Task goal:
Below are the entries. Transcribe exactly the lines from the one with "split; [intros [= <-]|by" through the one with "split; intros (Hp & Hf & Hb); (split;", ends included, and leave out all others.

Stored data
"""
(* ===== verification/BTreePager.v ===== *)
(** The B+tree on the pager: a write transaction is a page store.

    The interface the tree was verified against is discharged by the
    transaction of the database: its pages are those of the transaction that
    are neither the header nor on the free list, and what the tree reads,
    writes, allocates and frees are the operations of [WriteTxn].  With that,
    a database holds ordered maps: the theorems compose the tree and the
    transaction. *)

From stdpp Require Import base numbers list gmap strings sorting.
From S2P Require Import Prelude Bytes Crc32c PageFormat Vfs VfsFrame Wal Db DbView.
From S2P Require Import BTreeNode BTreeNodeFacts BTree BTreeTree BTreeRead.
Open Scope Z_scope.

Section pager.
Context (psz : nat) (dbid : Bytes) (path wpath : string).
Context (Hpsz : 512 <= Z.of_nat psz <= 65536).
Context (fb : Bytes) (h : WalHeader.t) (txs : list Tx).

#[local] Abbreviation T := (WriteTxn * (Db.Db * World))%type.
#[local] Abbreviation inv := (txn_inv psz dbid path wpath fb h txs).

(** The pages in use by a transaction. *)
Definition in_use (A : list Bytes) (free : list PageNo) (m : gmap PageNo Bytes) : Prop :=
  forall p b, m !! p = Some b <-> 1 <= p < Z.of_nat (length A) /\ p ∉ free /\ A !! Z.to_nat p = Some b.

Lemma in_use_pages A free m w : in_use A free m -> inv A free w -> pages_ok psz m.
Proof.
  intros Hm Hinv p b Hp. apply Hm in Hp as (Hp & _ & Hb). destruct w as [t [d w]]. destruct Hinv as (Hdb & _ & _ & Ht).
  pose proof (tr_bound _ _ _ _ _ _ Ht). split; [nia|]. rewrite (tr_pages _ _ _ _ _ _ Ht) in Hb. rewrite Z2Nat.id in Hb by lia.
  destruct (t_dirty t !! p) as [b'|] eqn:E.
  - injection Hb as <-. by destruct (tr_dirty _ _ _ _ _ _ Ht p b' E) as (_ & ? & ?).
  - destruct Hdb as (_ & _ & _ & _ & _ & _ & Hh & _). specialize (Hh (length txs)). rewrite take_ge in Hh by lia.
    destruct Hh as [Hall _]. rewrite Forall_lookup in Hall. by destruct (Hall _ _ Hb) as (? & ? & _).
Qed.

#[export] Instance pager : PageStore T := {|
  page_size := psz;
  read_page p := write_txn_read p psz;
  write_page := Db.write_page;
  allocate_page := Db.allocate_page;
  free_page := Db.free_page
|}.

(** The pages of the transaction are [m], and [k] more fit in 64 bits of file
    offset. *)
Definition pager_at (w : T) (m : gmap PageNo Bytes) (k : nat) : Prop :=
  exists A free, inv A free w /\ in_use A free m /\ (Z.of_nat (length A) + Z.of_nat k) * Z.of_nat psz < 2 ^ 64.

Lemma in_use_insert A free m p b :
  in_use A free m -> is_Some (m !! p) -> in_use (<[Z.to_nat p := b]> A) free (<[p := b]> m).
Proof.
  intros Hm [b0 H0]. apply Hm in H0 as (Hp & Hnf & H0). pose proof (lookup_lt_Some _ _ _ H0). intros q c. rewrite length_insert.
  destruct (decide (q = p)) as [->|Hne].
  - rewrite lookup_insert_eq, list_lookup_insert_eq by done. naive_solver.
  - rewrite lookup_insert_ne by done. rewrite (Hm q c). split; intros (Hq & Hqf & Hc); (split; [done|split; [done|]]);
      [rewrite list_lookup_insert_ne by lia|rewrite list_lookup_insert_ne in Hc by lia]; done.
Qed.

Lemma in_use_free A free m p b :
  in_use A free m -> is_Some (m !! p) -> in_use (<[Z.to_nat p := b]> A) (p :: free) (delete p m).
Proof.
  intros Hm [b0 H0]. apply Hm in H0 as (Hp & Hnf & H0). intros q c. rewrite length_insert, not_elem_of_cons.
  destruct (decide (q = p)) as [->|Hne]; [rewrite lookup_delete_eq; naive_solver|].
  rewrite lookup_delete_ne by done. rewrite (Hm q c). split; intros (Hq & Hqf & Hc).
  - split; [done|split; [done|]]. rewrite list_lookup_insert_ne by lia. done.
  - destruct Hqf. split; [done|split; [done|]]. rewrite list_lookup_insert_ne in Hc by lia. done.
Qed.

Lemma in_use_allocated A free m :
  (0 < length A)%nat -> NoDup free -> Forall (fun p => 1 <= p < Z.of_nat (length A)) free -> in_use A free m ->
  let '(p, A', free') := allocated psz A free in
  m !! p = None /\ in_use A' free' (<[p := replicate psz 0]> m) /\ (length A' <= length A + 1)%nat.
Proof.
  intros Hpos Hnd Hall Hm. destruct free as [|q free]; cbn [allocated].
  - split_and!; [| |rewrite length_app; cbn; lia].
    + destruct (m !! Z.of_nat (length A)) eqn:E; [|done]. apply Hm in E. lia.
    + intros p b. rewrite length_app. cbn [length]. destruct (decide (p = Z.of_nat (length A))) as [->|Hne].
      * rewrite lookup_insert_eq, Nat2Z.id, lookup_app_r, Nat.sub_diag by lia. unfold zero_page. cbn.
        split; [intros [= <-]|by intros (_ & _ & [= <-])]. split_and!; [lia|lia|apply not_elem_of_nil|done].
      * rewrite lookup_insert_ne by done. rewrite (Hm p b). split; intros (Hp & Hf & Hb); split_and!; try done; try lia.
        -- rewrite lookup_app_l by lia. done.
        -- rewrite lookup_app_l in Hb by lia. done.
  - apply NoDup_cons in Hnd as [Hqf Hnd]. apply Forall_cons in Hall as [Hq Hall].
    split_and!; [| |rewrite length_insert; lia].
    + destruct (m !! q) eqn:E; [|done]. apply Hm in E as (_ & Hn & _). exfalso. apply Hn. by left.
    + intros p b. rewrite length_insert. destruct (decide (p = q)) as [->|Hne].
      * rewrite lookup_insert_eq, list_lookup_insert_eq by lia. unfold zero_page. naive_solver.
      * rewrite lookup_insert_ne by done. rewrite (Hm p b), not_elem_of_cons.
        split; intros (Hp & Hf & Hb); (split; [done|split; [tauto|]]);
          [rewrite list_lookup_insert_ne by lia|rewrite list_lookup_insert_ne in Hb by lia]; done.
Qed.

#[export] Instance pager_laws : PageStoreLaws T.
Proof.
  refine {| store_at := pager_at |}.
  - exact Hpsz.
  - intros w m k (A & free & Hinv & Hm & _). by eapply in_use_pages.
  - intros w m k p b (A & free & Hinv & Hm & Hk) Hp. pose proof Hp as Hp'. apply Hm in Hp' as (Hr & _ & Hb). destruct w as [t [d w]].
    destruct (write_txn_read_spec psz dbid path wpath fb h txs A free t d w p Hinv ltac:(lia)) as (b' & c & Hb' & Hread & Hinv').
    assert (b' = b) as -> by congruence. eexists. split; [exact Hread|]. by exists A, free.
  - intros w m k p b (A & free & Hinv & Hm & Hk) [b0 Hp] Hl Hb. pose proof Hp as Hp'. apply Hm in Hp' as (Hr & Hf & _). destruct w as [t [d w]].
    destruct (write_page_spec psz dbid path wpath fb h txs A free t d w p b Hinv Hr Hl Hb Hf) as [Hw Hinv'].
    eexists. split; [exact Hw|]. exists (<[Z.to_nat p := b]> A), free. rewrite length_insert. split_and!; [done| |done].
    apply in_use_insert; [done|by eauto].
  - intros w m k (A & free & Hinv & Hm & Hk). destruct w as [t [d w]].
    pose proof (allocate_page_spec psz dbid path wpath fb h txs A free t d w ltac:(lia) ltac:(nia) Hinv) as Ha.
    pose proof Hinv as (_ & _ & _ & Ht). pose proof (tr_free _ _ _ _ _ _ Ht) as (_ & Hnd & _ & Hall).
    pose proof (txn_rel_length_pos _ _ _ _ _ _ Ht). pose proof (tr_grows _ _ _ _ _ _ Ht).
    pose proof (in_use_allocated A free m ltac:(lia) Hnd Hall Hm) as Hu.
    destruct (allocated psz A free) as [[p A'] free']. destruct Ha as (t' & c & Ha & Hinv'). destruct Hu as (Hp & Hu & Hlen).
    exists p. eexists. split_and!; [exact Ha|exact Hp|]. exists A', free'. split_and!; [done|done|nia].
  - intros w m k p (A & free & Hinv & Hm & Hk) [b0 Hp]. pose proof Hp as Hp'. apply Hm in Hp' as (Hr & Hf & _). destruct w as [t [d w]].
    destruct (free_page_spec psz dbid path wpath fb h txs A free t d w p ltac:(lia) Hinv Hr Hf) as (t' & Hfree & Hinv').
    eexists. split; [exact Hfree|]. do 2 eexists. split_and!; [exact Hinv'|apply in_use_free; [done|by eauto]|]. by rewrite length_insert.
Defined.
End pager.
"""
Result for this exercise:
        split; [intros [= <-]|by intros (_ & _ & [= <-])]. split_and!; [lia|lia|apply not_elem_of_nil|done].
      * rewrite lookup_insert_ne by done. rewrite (Hm p b). split; intros (Hp & Hf & Hb); split_and!; try done; try lia.
        -- rewrite lookup_app_l by lia. done.
        -- rewrite lookup_app_l in Hb by lia. done.
  - apply NoDup_cons in Hnd as [Hqf Hnd]. apply Forall_cons in Hall as [Hq Hall].
    split_and!; [| |rewrite length_insert; lia].
    + destruct (m !! q) eqn:E; [|done]. apply Hm in E as (_ & Hn & _). exfalso. apply Hn. by left.
    + intros p b. rewrite length_insert. destruct (decide (p = q)) as [->|Hne].
      * rewrite lookup_insert_eq, list_lookup_insert_eq by lia. unfold zero_page. naive_solver.
      * rewrite lookup_insert_ne by done. rewrite (Hm p b), not_elem_of_cons.
        split; intros (Hp & Hf & Hb); (split; [done|split; [tauto|]]);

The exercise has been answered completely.